Well it appears that the Oracle lawyers have cleared Oracle’s response to Red Hat and all I can say is
Great response, Oracle!
If you haven’t read it yet, here’s the post: Keep Linux Open and Free—We Can’t Afford Not To
I want to break down Oracle’s post and comment on it.
Oracle has been part of the Linux community for 25 years. Our goal has remained the same over all those years: help make Linux the best server operating system for everyone, freely available to all, with high-quality, low-cost support provided to those who need it.
It’s crazy, but I agree with Oracle on this. The Java License Police and the VirtualBox License Police are real and they will shake your organization down for compliance.

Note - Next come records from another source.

(** 128 MiB at 1 GiB in a memory node, a UART and a chosen node. *)
Definition demo_children : list dnode := [
  DNode (bytes "memory@40000000") [(bytes "device_type", bytes "memory" ++ [0]);
                                   (bytes "reg", be_encode 8 0x40000000 ++ be_encode 8 0x8000000)] [];
  DNode (bytes "pl011@9000000") [(bytes "reg", be_encode 8 0x9000000 ++ be_encode 8 0x1000)] [];
  DNode (bytes "chosen") [(bytes "linux,initrd-start", be_encode 8 0x48000000)] []].
Definition demo_root : list (list Z * list Z) := [cells_prop "#address-cells" 2; cells_prop "#size-cells" 2].
Definition demo_rsv : list (Z * Z) := [(0x47000000, 0x10000)].
Definition demo_dtb : list Z := encode_dtb demo_rsv (flatten (DNode [] demo_root demo_children)).

(** A decidable form of [event_ok]. *)
Definition event_okb (e : event) : bool :=
  match e with
  | EvBegin name => forallb (λ b, negb (b =? 0)) name
  | EvProp n v =>
      let cells_okb := (4 <=? len v) && (1 <=? u8 (rd_val v 4 0)) && (u8 (rd_val v 4 0) <=? 2) in
      forallb (λ b, negb (b =? 0)) n && (negb (str_eq (str_or_empty n) "#address-cells") || cells_okb) &&
      (negb (str_eq (str_or_empty n) "#size-cells") || cells_okb) && (negb (str_eq (str_or_empty n) "reg") || (8 <=? len v))
  | _ => true
  end.

Lemma forallb_nonzero l : forallb (λ b, negb (b =? 0)) l = true → Forall (λ b, b ≠ 0) l.
Proof.
  intros H. apply Forall_forall. intros b Hb%list_elem_of_In. apply (proj1 (forallb_forall _ _) H) in Hb. by to_prop.
Qed.

Lemma event_okb_ok evs : forallb event_okb evs = true → Forall event_ok evs.
Proof.
  intros H. apply Forall_forall. intros e He%list_elem_of_In. apply (proj1 (forallb_forall _ _) H) in He. destruct e as [name| |n v|]; try done.
  - by apply forallb_nonzero.
  - cbn [event_okb] in He. repeat (apply andb_true_iff in He as [He ?]). split_and!; [by apply forallb_nonzero| | |].
    all: intros Hn; rewrite Hn in *; cbn [negb orb] in *; to_prop; unfold cells_ok; done.
Qed.

Lemma dtb_memory_map_witness : ∃ info, parse (mem_write 0x40000000 demo_dtb (λ _, 0)) 0x40000000 = Some (Ret info) ∧
  memory_map info = Some [mkMemoryRegion 0x40000000 0x8000000 Available; mkMemoryRegion 0x47000000 0x10000 Reserved].
Proof.
  destruct (dtb_memory_map (mem_write 0x40000000 demo_dtb (λ _, 0)) 0x40000000 demo_rsv demo_root demo_children)
    as (info & Hp & Hm).
  - apply Forall_cons. split; [|by apply Forall_nil]. split_and!; simpl; lia.
  - apply event_okb_ok. vm_compute. reflexivity.
  - apply mem_at_write.
  - lia.
  - vm_compute. reflexivity.
  - vm_compute. reflexivity.
  - vm_compute. lia.
  - exists info. split; [exact Hp|]. rewrite Hm. vm_compute. reflexivity.
Defined.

But when it comes to Linux, we see eye to eye.
We chose to be RHEL compatible because we did not want to fragment the Linux community. Our effort to remain compatible has been enormously successful. In all the years since launch, we have had almost no compatibility bugs filed.

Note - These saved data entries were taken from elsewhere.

(** The commands that [From<u32>] knows come back, with up to 48 bytes. *)
Lemma decode_encode cmd payload : decode_cmd (encode cmd payload) = (cmd_from (cmd_code cmd), take 48 payload).
Proof.
  set (n := Nat.min (length payload) 48).
  assert (data (encode cmd payload) = le_encode 4 (cmd_code cmd) ++ le_encode 4 (Z.of_nat n) ++ take n payload ++ replicate (48 - n) 0) as Hd.
  { unfold encode. cbn [data]. unfold MESSAGE_INLINE_BYTES, NL80211_PAYLOAD_OFFSET, NL80211_LEN_OFFSET, NL80211_CMD_OFFSET.
    change (56 - 8)%nat with 48%nat. fold n. assert (length (take n payload) = n) as Hn by (rewrite length_take; lia).
    unfold blit. rewrite Hn. cbn [le_encode app take drop length Nat.add replicate data Message_empty]. unfold MESSAGE_INLINE_BYTES.
    cbn [le_encode app take drop length Nat.add replicate]. do 9 f_equal. transitivity (drop n (replicate 48 0)); [done|]. apply drop_replicate. }
  assert (n ≤ 48)%nat as Hn48 by lia. unfold decode_cmd. rewrite Hd. unfold slice, NL80211_PAYLOAD_OFFSET, NL80211_LEN_OFFSET, NL80211_CMD_OFFSET.
  rewrite drop_0,  take_app_length' by (by rewrite length_le_encode).
  rewrite drop_app_length' by (by rewrite length_le_encode). rewrite take_app_length' by (by rewrite length_le_encode).
  rewrite !le_decode_encode by (destruct cmd; simpl; lia). rewrite Nat2Z.id. unfold MESSAGE_INLINE_BYTES. change (56 - 8)%nat with 48%nat.
  rewrite (Nat.min_l n) by lia. f_equal. change 8%nat with (4 + 4)%nat. rewrite <- drop_drop, !drop_app_length' by (by rewrite length_le_encode).
  rewrite take_app_length' by (rewrite length_take; lia). unfold n. destruct (decide (length payload ≤ 48)%nat).
  - by rewrite Nat.min_l, !firstn_all2 by lia.
  - by rewrite Nat.min_r by lia.
Qed.

(** ** Scanning *)

(** A beacon or probe response, from its fields. *)
Record beacon := mkBeacon {
  bc_probe : bool; bc_head : list Z; bc_bssid : list Z; bc_seq : list Z; bc_tsf : Z; bc_interval : Z; bc_capability : Z;
  bc_els : list (Z * list Z); bc_tail : list Z
}.

Definition beacon_frame (b : beacon) : list Z :=
  le_encode 2 (if bc_probe b then fc.STYPE_PROBE_RESP else fc.STYPE_BEACON) ++ bc_head b ++ bc_bssid b ++ bc_seq b ++
  le_encode 8 (bc_tsf b) ++ le_encode 2 (bc_interval b) ++ le_encode 2 (bc_capability b) ++ ie_bytes (bc_els b) ++ bc_tail b.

I am actually grateful for this. If I was to build “NodeSpace Enterprise Linux” I would choose RHEL as a base… err… would have. Linux is too fragmented and honestly, RHEL is what I know and have been using the longest.
While Oracle and IBM have compatible Linux distributions, we have very different ideas about our responsibilities as open source stewards and about operating under the GPLv2.
The emphasis is mine. This is the first part where Oracle mentions anything other than “RHEL” and they refer to Red Hat strictly as “IBM”. Oracle knows where to lay the blame. It’s IBM.
Oracle has always made Oracle Linux binaries and source freely available to all. We do not have subscription agreements that interfere with a subscriber’s rights to redistribute Oracle Linux. On the other hand, IBM subscription agreements specify that you’re in breach if you use those subscription services to exercise your GPLv2 rights. And now, as of June 21, IBM no longer publicly releases RHEL source code.
This is definitely true. While not in git repo form, it’s available: Oracle | oss.oracle.com - Home You can modify the source packages and make your own Oracle Linux-based distro.
Interesting. IBM doesn’t want to continue publicly releasing RHEL source code because it has to pay its engineers? That seems odd, given that Red Hat as a successful independent open source company chose to publicly release RHEL source and pay its engineers for many years before IBM acquired Red Hat in 2019 for $34 billion.
This hits the nail on the head. Emphasis mine. You know what changed right before the IBM takeover? The logo. The classic “shadowman” was no more. It was at this point I believe IBM was in talks with Red Hat about purchasing but IBM being IBM didn’t like the logo. Red Hat then said that it looked “sinister” and “evil”. But in reality, IBM didn’t like it. And to get the purchase to go through, I think a branding change was a sale contingency.
In December 2020, IBM effectively killed it as a free alternative to RHEL. Two new alternatives to RHEL have sprung up in CentOS’s place: AlmaLinux and Rocky Linux. Now, by withholding RHEL source code, IBM has directly attacked them.
% this! Red Hat kept CentOS trucking along when they acquired the CentOS IP in 2014, even went so as far as to release CentOS 8. But a year after IBM takes over the project gets killed?
And perhaps that is the real answer to the question of why: eliminate competitors. Fewer competitors means more revenue opportunity for IBM.
It’s like I’m on the same brainwaves as Oracle for some reason! IBM hates competitors. Well, all large companies do.
We want to emphasize to Linux developers, Linux customers, and Linux distributors that Oracle is committed to Linux freedom. Oracle makes the following promise: as long as Oracle distributes Linux, Oracle will make the binaries and source code for that distribution publicly and freely available.
You know you’ve done fuxed up when ORACLE comes off as the good guys… (you know, the people who caused this meme to be made because they wanted (or do) charge for every processor core their software could potentially run in a cluster…)
Yeah, that Oracle. The Oracle that sends me emails with obviously fake lies like this:
(This is an actual Oracle email received by a client! And you want to know the kicker? VirtualBox is blocked - it physically cannot run in their environment!)
Yeah, when a company that sends emails like that is saying, “…committed to Linux freedom…” and looks like a saint, you’ve royally f-ed up.
Furthermore, Oracle welcomes downstream distributions of every kind, community and commercial. We are happy to work with distributors to ease that process, work together on the content of Oracle Linux, and ensure Oracle software products are certified on your distribution.
Well, Oracle, want to help me create “NodeSpace Enterprise Linux”? Also, can you talk to cPanel?
Finally, to IBM, here’s a big idea for you. You say that you don’t want to pay all those RHEL developers? Here’s how you can save money: just pull from us. Become a downstream distributor of Oracle Linux. We will happily take on the burden.
(Mic drop)
I seriously never thought I’d say this, but Oracle!